▶ Work instructions:
Go to the line containing "let bodylen := ntohl" in the records below and print it and every following line exactly, on through the line containing "buf1 <- mem_write", then stop.
Stored data below:
(** The request of [binary_store]:
<<
    protocol_binary_request_set request = { .bytes = {0} };
    request.message.header.request.magic = PROTOCOL_BINARY_REQ;
    switch (cmd) { case add: opcode = PROTOCOL_BINARY_CMD_ADD; ... }
    uint16_t keylen = item->keylen;
    request.message.header.request.keylen = htons(keylen);
    request.message.header.request.extlen = 8;
    request.message.header.request.datatype = 0;
    request.message.header.request.reserved = 0;
    request.message.header.request.bodylen = htonl(keylen + item->size + 8);
    request.message.header.request.opaque = 0;
    request.message.header.request.cas = swap64(item->cas_id);
    request.message.body.flags = 0;
    request.message.body.expiration = htonl(item->exptime);
>> *)
Definition store_opcode (cmd : StoreCommand) : Z :=
  match cmd with
  | add => PROTOCOL_BINARY_CMD_ADD
  | set => PROTOCOL_BINARY_CMD_SET
  | replace => PROTOCOL_BINARY_CMD_REPLACE
  end.

Definition binary_store_request (cmd : StoreCommand) (item : Item) : request_set :=
  let keylen_ := u16 (keylen item) in
  mkRequestSet
    (mkRequestHeader PROTOCOL_BINARY_REQ (store_opcode cmd) (htons keylen_) 8 0 0
       (htonl (u32 (keylen_ + size item + 8))) 0
       (u64 (swap64 (s64 (cas_id item)))))
    0
    (htonl (u32 (exptime item))).

Definition binary_store_iovec (cmd : StoreCommand) (item : Item) : list iovec :=
  [mkIovec (request_set_bytes (binary_store_request cmd item)) 32;
   mkIovec (key_mem item) (u16 (keylen item));
   mkIovec (match data item with Some d => d | None => [] end) (size item)].

(** The response half of [binary_store], once the header has been read:
<<
    if (response.message.header.response.status == 0 &&
        response.message.header.response.bodylen != 0) {
       server->errmsg = strdup("Unexpected data returned\n");
       server_disconnect(server);
       return -1;
    } else if (response.message.header.response.bodylen != 0) {
       uint32_t len = ntohl(response.message.header.response.bodylen);
       char* buffer = malloc(len);
       if (buffer == 0) { ...errmsg...; server_disconnect(server); return -1; }
       size_t nread = server_receive(server, buffer, len, 0);
       free(buffer);
    }
    return (response.message.header.response.status == 0) ? 0 : -1;
>> *)
Definition binary_store_response (fuel : nat) (server : Server)
    (response : response_header) (w : World) : outcome (Z * Server * World) :=
  if (rsp_status response =? 0) && negb (rsp_bodylen response =? 0) then
    Ret (-1, unexpected_data server, w)
  else if negb (rsp_bodylen response =? 0) then
    let n := ntohl (rsp_bodylen response) in
    match malloc w n with
    | None => Ret (-1, allocation_failed server, w)
    | Some buf =>
        '(_, server1, _, w1) <- server_receive fuel server buf n false w ;;
        Ret (if rsp_status response =? 0 then 0 else -1, server1, w1)
    end
  else Ret (if rsp_status response =? 0 then 0 else -1, server, w).

(**
<<
    server_sendv(server, iovec, 3);
    protocol_binary_response_set response;
    size_t nread = server_receive(server, response.bytes,
                                  sizeof(response.bytes), 0);
    if (nread != sizeof(response)) {
       server->errmsg = strdup("Protocol error");
       server_disconnect(server);
       return -1;
    }
    ...the response half...
>> *)
Definition binary_store (fuel : nat) (server : Server) (cmd : StoreCommand)
    (item : Item) (w : World) : outcome (Z * Server * World) :=
  '(_, server1, w1) <- server_sendv fuel server (binary_store_iovec cmd item) w ;;
  '(nread, server2, rbytes, w2) <-
    server_receive fuel server1 (repeat NUL 24) 24 false w1 ;;
  if negb (nread =? 24) then Ret (-1, protocol_error server2, w2)
  else binary_store_response fuel server2 (response_of_bytes rbytes) w2.

(** [readv(fd, iovec, 2)] into a 4-byte [flags] and [item->data]: the
    return value and the bytes that land in [item->data]. *)
Definition readv_flags_data (w : World) (fd : Z) (n : Z) : Z * list byte * World :=
  let '(nread, bs, w1) := recv w fd (4 + n) in
  (nread, skipn 4 bs, w1).

(** The string a [char*] points to, up to its terminator. *)
Fixpoint c_string (mem : list byte) : list byte :=
  match mem with
  | [] => []
  | b :: mem' => if Byte.eqb b NUL then [] else b :: c_string mem'
  end.

Definition binary_get_request (item : Item) : request_header :=
  let keylen_ := u16 (keylen item) in
  mkRequestHeader PROTOCOL_BINARY_REQ PROTOCOL_BINARY_CMD_GET (htons keylen_) 0
    PROTOCOL_BINARY_RAW_BYTES 0 (htonl keylen_) 0 0.

(** The payload of a successful [binary_get] response:
<<
    if (response.message.header.response.extlen != 0) {
       assert(response.message.header.response.extlen == 4);
       uint32_t flags;
       iovec[0] = &flags, sizeof(flags); iovec[1] = item->data, item->size;
       ssize_t nread = readv(server->sock, iovec, 2);
       if (nread < bodylen) {
          // partial read.. read the rest!
          nread -= 4;
          size_t left = item->size - nread;
          if (server_receive(server, item->data + nread, left, 0) != left) abort();
       }
    } else {
       size_t nread = server_receive(server, item->data, item->size, 0);
       assert(nread == item->size);
    }
>> *)
Definition binary_get_payload (fuel : nat) (server : Server) (item : Item)
    (mem : list byte) (extlen bodylen : Z) (w : World)
  : outcome (Server * list byte * World) :=
  if negb (extlen =? 0) then
    if negb (extlen =? 4) then Abort
    else
      let '(nread, bs, w1) := readv_flags_data w (sock server) (size item) in
      mem1 <- mem_write mem 0 bs ;;
      if nread <? bodylen then
        let nread1 := nread - 4 in
        let left := u64 (size item - nread1) in
        dst <- ptr_add mem1 nread1 ;;
        '(r, server1, dst1, w2) <- server_receive fuel server dst left false w1 ;;
        if negb (r =? left) then Abort
        else Ret (server1, firstn (Z.to_nat nread1) mem1 ++ dst1, w2)
      else Ret (server, mem1, w1)
  else
    '(nread, server1, mem1, w1) <- server_receive fuel server mem (size item) false w ;;
    if negb (nread =? size item) then Abort
    else Ret (server1, mem1, w1).

(** The response half of [binary_get], once the header has been read:
<<
    bodylen = ntohl(response.message.header.response.bodylen);
    if (response.message.header.response.status == 0) {
       if (item->data != NULL) {
          if ((bodylen-response.message.header.response.extlen) > item->size) {
             free(item->data);
             item->data = NULL;
          }
       }
       if (item->data == NULL) {
          item->size = bodylen - response.message.header.response.extlen;
          item->data = malloc(item->size);
          if (item->data == NULL) { ...errmsg...; server_disconnect(server); return -1; }
       }
       ...the payload...
       item->cas_id = swap64(response.message.header.response.cas);
    } else {
       char *buffer = malloc(bodylen + 1);
       if (buffer == NULL) { ...errmsg...; server_disconnect(server); return -1; }
       buffer[bodylen] = '\0';
       server_receive(server, buffer, bodylen, 0);
       server->errmsg = buffer;
       return -1;
    }
    return 0;
>> *)
Definition binary_get_response (fuel : nat) (server : Server) (item : Item)
    (response : response_header) (w : World) : outcome (Z * Server * Item * World) :=
  let bodylen := ntohl (rsp_bodylen response) in
  let extlen := rsp_extlen response in
  if rsp_status response =? 0 then
    let item1 :=
      match data item with
      | Some _ => if size item <? u32 (bodylen - extlen) then set_data item None else item
      | None => item
      end in
    let item2 :=
      match data item1 with
      | None =>
          let item' := set_size item1 (u32 (bodylen - extlen)) in
          set_data item' (malloc w (size item'))
      | Some _ => item1
      end in
    match data item2 with
    | None => Ret (-1, allocation_failed server, item2, w)
    | Some mem =>
        '(server1, mem1, w1) <- binary_get_payload fuel server item2 mem extlen bodylen w ;;
        Ret (0, server1,
             set_cas_id (set_data item2 (Some mem1)) (u64 (swap64 (s64 (rsp_cas response)))),
             w1)
    end
  else
    match malloc w (u32 (bodylen + 1)) with
    | None => Ret (-1, allocation_failed server, item, w)
    | Some buf =>
        buf1 <- mem_write buf bodylen [NUL] ;;
        '(_, server1, buf2, w1) <- server_receive fuel server buf1 bodylen false w ;;
        Ret (-1, set_errmsg server1 (string_of_list_byte (c_string buf2)), item, w1)
    end.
End of Stored data.
▶ Answer:
  let bodylen := ntohl (rsp_bodylen response) in
  let extlen := rsp_extlen response in
  if rsp_status response =? 0 then
    let item1 :=
      match data item with
      | Some _ => if size item <? u32 (bodylen - extlen) then set_data item None else item
      | None => item
      end in
    let item2 :=
      match data item1 with
      | None =>
          let item' := set_size item1 (u32 (bodylen - extlen)) in
          set_data item' (malloc w (size item'))
      | Some _ => item1
      end in
    match data item2 with
    | None => Ret (-1, allocation_failed server, item2, w)
    | Some mem =>
        '(server1, mem1, w1) <- binary_get_payload fuel server item2 mem extlen bodylen w ;;
        Ret (0, server1,
             set_cas_id (set_data item2 (Some mem1)) (u64 (swap64 (s64 (rsp_cas response)))),
             w1)
    end
  else
    match malloc w (u32 (bodylen + 1)) with
    | None => Ret (-1, allocation_failed server, item, w)
    | Some buf =>
        buf1 <- mem_write buf bodylen [NUL] ;;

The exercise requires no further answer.